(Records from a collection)
(** ** Star *)

Lemma max_by_count_spec {K : Type} (g : K → nat) (ks : list K) (best : K) :
  ∃ m D1 D2,
    max_by_count (best, g best) (map (λ c, (c, g c)) ks) = (m, g m) ∧
    best :: ks = D1 ++ m :: D2 ∧
    (∀ c, c ∈ D1 → g c < g m)%nat ∧
    (∀ c, c ∈ D2 → g c ≤ g m)%nat.
Proof.
  unfold max_by_count. revert best.
  induction ks as [|k ks IH]; intros best.
  - exists best, [], []. cbn. split_and!; [done..| |]; intros c Hc;
      by apply not_elem_of_nil in Hc.
  - cbn [map fold_left snd]. destruct (decide (g best < g k)%nat) as [Hlt|Hge].
    + destruct (IH k) as (m & D1 & D2 & E & Hsplit & H1 & H2).
      exists m, (best :: D1), D2. split_and!; [exact E|by rewrite Hsplit| |exact H2].
      intros c Hc. apply elem_of_cons in Hc as [->|Hc]; [|by apply H1].
      assert (Hk : k ∈ D1 ++ m :: D2) by (rewrite <- Hsplit; left).
      apply elem_of_app in Hk as [Hk|Hk].
      * specialize (H1 k Hk). lia.
      * apply elem_of_cons in Hk as [->|Hk]; [lia|]. specialize (H2 k Hk). lia.
    + destruct (IH best) as (m & D1 & D2 & E & Hsplit & H1 & H2).
      destruct D1 as [|b D1].
      * cbn [app] in Hsplit. injection Hsplit as Hb Hks. subst m D2.
        exists best, [], (k :: ks). split_and!; [exact E|done| |].
        -- intros c Hc. by apply not_elem_of_nil in Hc.
        -- intros c Hc. apply elem_of_cons in Hc as [->|Hc]; [lia|by apply H2].
      * cbn [app] in Hsplit. injection Hsplit as Hb Hks. subst b ks.
        exists m, (best :: k :: D1), D2. split_and!; [exact E|done| |exact H2].
        intros c Hc. apply elem_of_cons in Hc as [->|Hc]; [apply H1; left|].
        apply elem_of_cons in Hc as [->|Hc].
        -- assert (g best < g m)%nat by (apply H1; left). lia.
        -- apply H1. by right.
Qed.

Lemma app_cons_first_unique {A : Type} (x : A) (l1 l2 k1 k2 : list A) :
  l1 ++ x :: l2 = k1 ++ x :: k2 → x ∉ l1 → x ∉ k1 → l1 = k1.
Proof.
  revert k1. induction l1 as [|a l1 IH]; intros k1 E Hl Hk.
  - destruct k1 as [|b k1]; [reflexivity|].
    cbn in E. injection E as -> _. exfalso. apply Hk. left.
  - destruct k1 as [|b k1].
    + cbn in E. injection E as -> _. exfalso. apply Hl. left.
    + cbn in E. injection E as -> E. f_equal.
      apply IH; [exact E| |]; intros Hin; [apply Hl|apply Hk]; by right.
Qed.

Lemma most_common_1_majority (col : list ascii) :
  col ≠ [] →
  ∃ m n, most_common_1 (Counter col) = [(m, n)] ∧ is_majority col m.
Proof.
  intros Hne. rewrite Counter_spec.
  destruct col as [|x col']; [done|]. set (col := x :: col').
  assert (Hd : ∃ ks, distinct col = x :: ks) by (cbn; eauto).
  destruct Hd as [ks Hd]. rewrite Hd. cbn [map most_common_1].
  destruct (max_by_count_spec (λ c, list_count c col) ks x)
    as (m & D1 & D2 & E & Hsplit & H1 & H2).
  rewrite <- Hd in Hsplit.
  exists m, (list_count m col). split; [by rewrite E|].
  assert (Hm : m ∈ col).
  { apply elem_of_distinct. rewrite Hsplit. apply elem_of_app. right. left. }
  split.
  - intros c Hc. apply elem_of_distinct in Hc. rewrite Hsplit in Hc.
    apply elem_of_app in Hc as [Hc|Hc]; [specialize (H1 c Hc); lia|].
    apply elem_of_cons in Hc as [->|Hc]; [lia|by apply H2].
  - apply list_elem_of_split_l in Hm as (before & after & Hcol & Hnot).
    exists before, after. split_and!; [exact Hcol|exact Hnot|].
    intros c Hc. apply H1.
    destruct (distinct_split_first before after m Hnot) as [rest Hrest].
    rewrite <- Hcol, Hsplit in Hrest.
    rewrite (app_cons_first_unique m D1 D2 (distinct before) rest Hrest).
    + by apply elem_of_distinct.
    + intros Hin. specialize (H1 m Hin). lia.
    + by rewrite elem_of_distinct.
Qed.

Lemma is_majority_elem_of (col : list ascii) (m : ascii) :
  is_majority col m → m ∈ col.
Proof.
  intros (_ & before & after & -> & _). apply elem_of_app. right. left.
Qed.

Lemma is_majority_unique (col : list ascii) (m m' : ascii) :
  is_majority col m → is_majority col m' → m = m'.
Proof.
  intros Hm Hm'.
  pose proof (is_majority_elem_of _ _ Hm) as Hin.
  pose proof (is_majority_elem_of _ _ Hm') as Hin'.
  destruct Hm as (Hmax & b & a & Hcol & Hnb & Hlt).
  destruct Hm' as (Hmax' & b' & a' & Hcol' & Hnb' & Hlt').
  assert (Heq : list_count m col = list_count m' col).
  { apply Nat.le_antisymm; [by apply Hmax'|by apply Hmax]. }
  assert (Hmb' : m ∉ b').
  { intros Hc. specialize (Hlt' m Hc). lia. }
  assert (Hm'b : m' ∉ b).
  { intros Hc. specialize (Hlt m' Hc). lia. }
  destruct (decide (m = m')) as [|Hne]; [done|exfalso].
  assert (L1 : col !! length b = Some m) by (rewrite Hcol; apply list_lookup_middle; done).
  assert (L2 : col !! length b' = Some m') by (rewrite Hcol'; apply list_lookup_middle; done).
  destruct (Nat.lt_trichotomy (length b) (length b')) as [Hl|[Hl|Hl]].
  - rewrite Hcol', lookup_app_l in L1 by exact Hl.
    apply Hmb'. by eapply list_elem_of_lookup_2.
  - rewrite Hl in L1. congruence.
  - rewrite Hcol, lookup_app_l in L2 by exact Hl.
    apply Hm'b. by eapply list_elem_of_lookup_2.
Qed.

Section Star_facts.
Variable d : ascii → ascii → Z.

Lemma Star_get_score_of_k_column_spec (col : list ascii) :
  col ≠ [] →
  ∃ m, is_majority col m ∧
       Star.get_score_of_k_column d col = Ok (sumZ (map (d m) col)).
Proof.
  intros Hne. destruct (most_common_1_majority col Hne) as (m & n & E & Hm).
  exists m. split; [exact Hm|].
  unfold Star.get_score_of_k_column. rewrite E, list_first_cons, bind_Ok.
  cbn [fst]. rewrite (for_each_sumZ _ _ (d m)).
  - by rewrite Z.add_0_l.
  - intros c acc _. reflexivity.
Qed.

Lemma Star_evaluate_formula (sequences : list string) :
  valid_alignment sequences →
  ∃ majority : nat → ascii,
    (∀ k, (k < alignment_length sequences)%nat →
          is_majority (column sequences k) (majority k)) ∧
    Star.evaluate d sequences
    = Ok (sumZ (map (λ k, sumZ (map (d (majority k)) (column sequences k)))
                  (range (alignment_length sequences)))).
Proof.
  intros [Hne Heq].
  assert (Hcol : ∀ k, column sequences k ≠ []).
  { intros k. destruct sequences; [done|]. discriminate. }
  exists (λ k, match most_common_1 (Counter (column sequences k)) with
               | top :: _ => top.1
               | [] => "000"%char
               end).
  assert (Hmaj : ∀ k, is_majority (column sequences k)
            match most_common_1 (Counter (column sequences k)) with
            | top :: _ => top.1
            | [] => "000"%char
            end).
  { intros k. destruct (most_common_1_majority _ (Hcol k)) as (m & n & -> & Hm).
    exact Hm. }
  split; [intros k _; apply Hmaj|].
  destruct sequences as [|first l]; [done|].
  unfold Star.evaluate. rewrite list_first_cons, bind_Ok.
  change (len first) with (alignment_length (first :: l)).
  rewrite (for_each_sumZ _ _ (λ k,
    sumZ (map (d match most_common_1 (Counter (column (first :: l) k)) with
                 | top :: _ => top.1
                 | [] => "000"%char
                 end) (column (first :: l) k)))).
  - by rewrite Z.add_0_l.
  - intros k acc Hk. apply elem_of_range in Hk.
    rewrite get_column_Ok, bind_Ok by assumption.
    destruct (Star_get_score_of_k_column_spec _ (Hcol k)) as (m & Hm & ->).
    rewrite bind_Ok. rewrite (is_majority_unique _ _ _ (Hmaj k) Hm). reflexivity.
Qed.
End Star_facts.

### What to do
Of all the entries above, retype exactly the lines from the line with "split; [intros k _; apply Hmaj|]." to the line with "rewrite (for_each_sumZ _ _ (λ", both included, and no others.

### Solution for this exercise
  split; [intros k _; apply Hmaj|].
  destruct sequences as [|first l]; [done|].
  unfold Star.evaluate. rewrite list_first_cons, bind_Ok.
  change (len first) with (alignment_length (first :: l)).
  rewrite (for_each_sumZ _ _ (λ k,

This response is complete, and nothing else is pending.